The concept of “Codebooks” in PQ

In product quantization (PQ), a codebook is the set of centroid vectors for one subspace. The vector space is split into m subspaces (e.g. 8), and each subspace has its own codebook—typically 256 centroids (so each code is 8 bits). A codebook is learned (e.g. by K-means) on the subvectors of the training data in that subspace. At encode time, each subvector is replaced by the index of its nearest centroid in that subspace’s codebook; at query time, distances are computed between query subvectors and these codes via the same codebooks.

Summary

  • m codebooks, each k entries (e.g. 256), each entry = short vector of dim D/m. Shared across all DB vectors; each vector has m indices. OPQ learns a rotation before PQ to improve subspace quality.
  • Pipeline: learn codebooks per subspace (e.g. K-means on subvectors) → encode vectors as indices → query uses same codebooks for table-based distance.
  • Trade-off: larger k = better approximation, more codebook storage; codebooks are small vs. vector storage. How PQ compresses vectors into codes and product quantization (PQ) explained tie together.

Structure and storage

So you have m codebooks, each with k entries (e.g. 256). Each entry is a short vector of dimension D/m. The codebooks are shared across all database vectors: every vector uses the same set of codebooks but has its own list of m indices (codes). Storing the codebooks takes relatively little space (e.g. 8 × 256 × 16 floats for 8 subspaces of 16-D with 256 centroids); the big saving is that each database vector is just m bytes of indices instead of D floats. The quality of the approximation depends on how well the codebook centroids represent the distribution of subvectors in that subspace; OPQ improves this by learning a rotation before PQ so that the subspaces are more amenable to quantization.

Summary

In summary: the codebook is the “dictionary” for one subspace—its entries are the only allowed representative vectors for that part of the space. PQ compresses by storing only which dictionary entry (code) is used per subspace, and approximate distances are computed using these dictionary entries instead of the original vectors.

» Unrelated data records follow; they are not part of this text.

Definition all_opcodes : list sa_opcode :=
  [ SA_OPCODE_HANDSHAKE; SA_OPCODE_SPACE_FOCUS; SA_OPCODE_SPACE_CREATE;
    SA_OPCODE_SPACE_DESTROY; SA_OPCODE_SPACE_MOVE; SA_OPCODE_WINDOW_MOVE;
    SA_OPCODE_WINDOW_OPACITY; SA_OPCODE_WINDOW_OPACITY_FADE;
    SA_OPCODE_WINDOW_LAYER; SA_OPCODE_WINDOW_STICKY; SA_OPCODE_WINDOW_SHADOW;
    SA_OPCODE_WINDOW_FOCUS; SA_OPCODE_WINDOW_SCALE;
    SA_OPCODE_WINDOW_SWAP_PROXY_IN; SA_OPCODE_WINDOW_SWAP_PROXY_OUT;
    SA_OPCODE_WINDOW_ORDER; SA_OPCODE_WINDOW_ORDER_IN;
    SA_OPCODE_WINDOW_LIST_TO_SPACE; SA_OPCODE_WINDOW_TO_SPACE;
    SA_OPCODE_WINDOW_RESIZE; SA_OPCODE_WINDOW_SET_FRAME;
    SA_OPCODE_WINDOW_GET_OPACITY; SA_OPCODE_WINDOW_GET_FRAME;
    SA_OPCODE_WINDOW_IS_STICKY; SA_OPCODE_WINDOW_GET_LAYER;
    SA_OPCODE_WINDOW_MINIMIZE; SA_OPCODE_WINDOW_UNMINIMIZE;
    SA_OPCODE_WINDOW_IS_MINIMIZED; SA_OPCODE_DISPLAY_GET_COUNT;
    SA_OPCODE_DISPLAY_GET_LIST ].

(** A value is a single bit when it is a power of two. *)
Definition single_bit (v : Z) : Prop := exists k : Z, 0 <= k /\ v = 2 ^ k.

End Common.

(* ================================================================== *)
(** ** util.h *)
(* ================================================================== *)

Module Util.

(** A C string is the list of its bytes before the terminating NUL. *)
Definition cstring := list byte.

(** A byte of storage: [None] while it is still indeterminate. *)
Definition cell := option byte.

Inductive shut_how := SHUT_RD | SHUT_WR | SHUT_RDWR.
Inductive sa_family := AF_UNSPEC | AF_UNIX.
Inductive sock_type := SOCK_STREAM | SOCK_DGRAM.

Record sockaddr_un := mk_sockaddr_un
  { sun_family : option sa_family;
    sun_path   : list cell }.

(** The system calls the helpers make, with their arguments.  The length
    argument of [connect] is always [sizeof(struct sockaddr_un)] and is not
    recorded. *)
Inductive syscall :=
| sys_socket   (domain : sa_family) (type : sock_type) (protocol : Z)
| sys_connect  (sockfd : Z) (address : sockaddr_un)
| sys_shutdown (sockfd : Z) (how : shut_how)
| sys_close    (sockfd : Z)
| sys_getuid
| sys_geteuid.

(** What a system call hands back: its return value and the [errno] it
    leaves when that value is -1. *)
Record sysret := mk_sysret { ret_val : Z; ret_errno : Z }.

(** The operating system the helpers run against: the credentials of the
    process and the answer to each call. *)
Record os := mk_os
  { os_uid      : Z;
    os_euid     : Z;
    os_socket   : sa_family -> sock_type -> Z -> sysret;
    os_connect  : Z -> sockaddr_un -> sysret;
    os_shutdown : Z -> shut_how -> sysret;
    os_close    : Z -> sysret }.

(** The process as the helpers change it: the calls made so far, oldest
    first, and [errno]. *)
Record kstate := mk_kstate { calls : list syscall; errno : Z }.

Definition M : Type -> Type := State kstate.

Definition answer (o : os) (c : syscall) : sysret :=
  match c with
  | sys_socket d t p   => os_socket o d t p
  | sys_connect fd a   => os_connect o fd a
  | sys_shutdown fd h  => os_shutdown o fd h
  | sys_close fd       => os_close o fd
  | sys_getuid         => mk_sysret (os_uid o) 0
  | sys_geteuid        => mk_sysret (os_euid o) 0
  end.

(** Make one system call: record it, and store [errno] when it fails. *)
Definition call (o : os) (c : syscall) : M Z :=
  fun k =>
    let r := answer o c in
    (ret_val r,
     mk_kstate (calls k ++ [c])
               (if ret_val r =? -1 then ret_errno r else errno k)).

(** [snprintf(buf, size, "%s", s)]: nothing is written when [size] is 0;
    otherwise at most [size - 1] bytes of [s], then a NUL.  The value
    returned is the length of [s]. *)
Definition snprintf_s (buf : list cell) (size : nat) (s : cstring)
  : list cell * Z :=
  match size with
  | O => (buf, Z.of_nat (List.length s))
  | S m =>
      let written := map Some (firstn m s ++ [x00]) in
      (written ++ skipn (List.length written) buf, Z.of_nat (List.length s))
  end.

(** The bytes [snprintf_s] stores, in order. *)
Definition snprintf_written (size : nat) (s : cstring) : list byte :=
  match size with
  | O => []
  | S m => firstn m s ++ [x00]
  end.

(** The C string held in a buffer: the bytes before the first NUL.  [None]
    when an indeterminate byte or the end of the buffer comes first. *)
Fixpoint c_str (buf : list cell) : option cstring :=
  match buf with
  | [] => None
  | None :: _ => None
  | Some b :: rest =>
      if Byte.eqb b x00 then Some []
      else match c_str rest with
           | Some s => Some (b :: s)
           | None => None
           end
  end.

(** No NUL inside: what every C string satisfies. *)
Definition nul_free (s : cstring) : Prop := ~ In x00 s.

Section Platform.

(** [sizeof(((struct sockaddr_un * )0)->sun_path)], fixed by <sys/un.h>. *)
Variable sun_path_size : nat.

#[local] Open Scope c_scope.

Definition socket_open (o : os) : M (bool * Z) :=
  sockfd <- call o (sys_socket AF_UNIX SOCK_STREAM 0) ;;
  ret (negb (sockfd =? -1), sockfd).

(** The address [socket_connect] builds in its local variable. *)
Definition socket_address_of (socket_path : cstring) : sockaddr_un :=
  let socket_address := mk_sockaddr_un None (repeat None sun_path_size) in
  let socket_address := mk_sockaddr_un (Some AF_UNIX) (sun_path socket_address) in
  mk_sockaddr_un (sun_family socket_address)
    (fst (snprintf_s (sun_path socket_address) sun_path_size socket_path)).

Definition socket_connect (o : os) (sockfd : Z) (socket_path : cstring)
  : M bool :=
  r <- call o (sys_connect sockfd (socket_address_of socket_path)) ;;
  ret (negb (r =? -1)).

Definition socket_close (o : os) (sockfd : Z) : M unit :=
  call o (sys_shutdown sockfd SHUT_RDWR) ;;;
  call o (sys_close sockfd) ;;;
  ret tt.

Definition is_root (o : os) : M bool :=
  uid <- call o sys_getuid ;;
  if uid =? 0 then ret true
  else euid <- call o sys_geteuid ;; ret (euid =? 0).

Definition string_equals (a b : option cstring) : bool :=
  match a, b with
  | Some a', Some b' => if list_eq_dec Byte.byte_eq_dec a' b' then true else false
  | _, _ => false
  end.

End Platform.

(** A connect attempt fails when the system call returns -1, whatever
    [errno] says about the cause. *)
Definition connect_fails (o : os) (sockfd : Z) (a : sockaddr_un) : Prop :=
  ret_val (os_connect o sockfd a) = -1.

End Util.

(* ================================================================== *)
(** ** cli.c *)
(* ================================================================== *)

Module Cli.

#[local] Open Scope c_scope.

(** The constants [cli.c] takes from [mss.h], which is not among the
    sources: they are parameters of everything below. *)
Class mss_h := mk_mss_h
  { MSS_SUCCESS         : Z;
    MSS_CAP_DOCK_SPACES : Z;
    MSS_CAP_DPPM        : Z;
    MSS_CAP_ADD_SPACE   : Z;
    MSS_CAP_REM_SPACE   : Z;
    MSS_CAP_MOV_SPACE   : Z;
    MSS_CAP_SET_WINDOW  : Z;
    MSS_CAP_ANIM_TIME   : Z }.

(** The header whose capability constants are the wire values of
    [common.h]. *)
Definition caps_of_common (h : mss_h) : Prop :=
  MSS_CAP_DOCK_SPACES = Common.OSAX_ATTRIB_DOCK_SPACES /\
  MSS_CAP_DPPM        = Common.OSAX_ATTRIB_DPPM /\
  MSS_CAP_ADD_SPACE   = Common.OSAX_ATTRIB_ADD_SPACE /\
  MSS_CAP_REM_SPACE   = Common.OSAX_ATTRIB_REM_SPACE /\
  MSS_CAP_MOV_SPACE   = Common.OSAX_ATTRIB_MOV_SPACE /\
  MSS_CAP_SET_WINDOW  = Common.OSAX_ATTRIB_SET_WINDOW /\
  MSS_CAP_ANIM_TIME   = Common.OSAX_ATTRIB_ANIM_TIME.

Definition common_mss_h (success : Z) : mss_h :=
  mk_mss_h success
    Common.OSAX_ATTRIB_DOCK_SPACES Common.OSAX_ATTRIB_DPPM
    Common.OSAX_ATTRIB_ADD_SPACE Common.OSAX_ATTRIB_REM_SPACE
    Common.OSAX_ATTRIB_MOV_SPACE Common.OSAX_ATTRIB_SET_WINDOW
    Common.OSAX_ATTRIB_ANIM_TIME.

(** *** Output *)

(** An argument handed to a [printf]-family call.  A string argument is a
    pointer: [None] is NULL. *)
Inductive arg :=
| arg_str (s : option string)
| arg_int (n : Z).

Inductive stream := stdout | stderr.

(** One [printf]-family call: the stream, the format as written in the
    source, and the arguments. *)
Record output := mk_output
  { out_stream : stream;
    out_format : string;
    out_args   : list arg }.

(** *** Process state *)

(** The functions that can be registered as log sink. *)
Inductive callback := log_callback_fn.

(** A store into a process-wide variable. *)
Inductive store :=
| store_g_verbose (b : bool)
| store_log_callback (cb : callback).

Record state := mk_state
  { g_verbose : bool;                (* static bool g_verbose *)
    log_sink  : option callback;     (* the sink the library holds *)
    outputs   : list output;         (* everything printed, oldest first *)
    stores    : list store }.        (* every store to the two above *)

Definition initial_state : state := mk_state false None [] [].

Definition M : Type -> Type := State state.

Definition read_g_verbose : M bool := fun s => (g_verbose s, s).

Definition write_g_verbose (b : bool) : M unit :=
  fun s => (tt, mk_state b (log_sink s) (outputs s)
                         (stores s ++ [store_g_verbose b])).

Definition fprintf (f : stream) (format : string) (args : list arg) : M unit :=
  fun s => (tt, mk_state (g_verbose s) (log_sink s)
                         (outputs s ++ [mk_output f format args]) (stores s)).

Definition printf : string -> list arg -> M unit := fprintf stdout.
(** X6.  The pending tooltip is set by a HINT line, and a line that is
    neither a LINK nor an IMAGE line leaves it otherwise alone: after
    such a line it is the content of the line when the line is a HINT
    line, nothing when the line has the reset flag, and as before in
    every other case, whether the line returns or throws. *)
Theorem hint_lifetime (l : line) (c : ctx) :
  usesHint l = false ->
  hint (finalState (step l c)) = hintAfter l (hint c).
Proof.
  intros Hl. rewrite step_afterReset.
  pose proof (afterReset_hint l c) as H0.
  destruct l as [t|t|r].
  - unfold handleTyped, hintAfter. simpl in Hl. simpl lineReset in H0.
    destruct (lineType t) eqn:Ek; try discriminate;
      try (match goal with
           | |- hint (finalState (?m _)) = _ =>
               assert (keeps hint m) as K;
               [ solve [unfold handleSection, handleParagraph, handleAnchor, handleBlob,
                          handleTable, handleDestination, enterNote, enterCell, enterHead,
                          cellCountIsMultiple, applyAlign, destEl; keeps_tac]
               | rewrite K; exact H0 ]
           end).
    reflexivity.
  - rewrite (handleText_keeps hint t); [exact H0 | reflexivity].
  - exact H0.
Qed.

Practical tip: codebooks are learned at build time; if the data distribution shifts, consider rebuilding. Combining IVF and PQ (IVFPQ) shares one set of codebooks across clusters; how PQ compresses vectors into codes describes the encode/decode and search flow.

Frequently Asked Questions

How are codebooks learned?

Typically K-means on the subvectors of the training set: for each subspace, take all vectors’ j-th subvector and run K-means to get k centroids.

Are codebooks stored per cluster in IVFPQ?

Usually one set of codebooks for the whole index. Some variants use per-cluster codebooks for better accuracy at higher memory cost.

What if my data distribution changes?

Codebooks are fixed at build time. Significant distribution shift can hurt recall; consider rebuilding or using adaptive/residual quantization. See version drift.

How big is the codebook storage?

m × k × (D/m) × 4 bytes = D × k × 4 bytes for float centroids. For D=128, k=256: 128 KB. Small compared to the compressed vectors (e.g. 8 bytes × millions).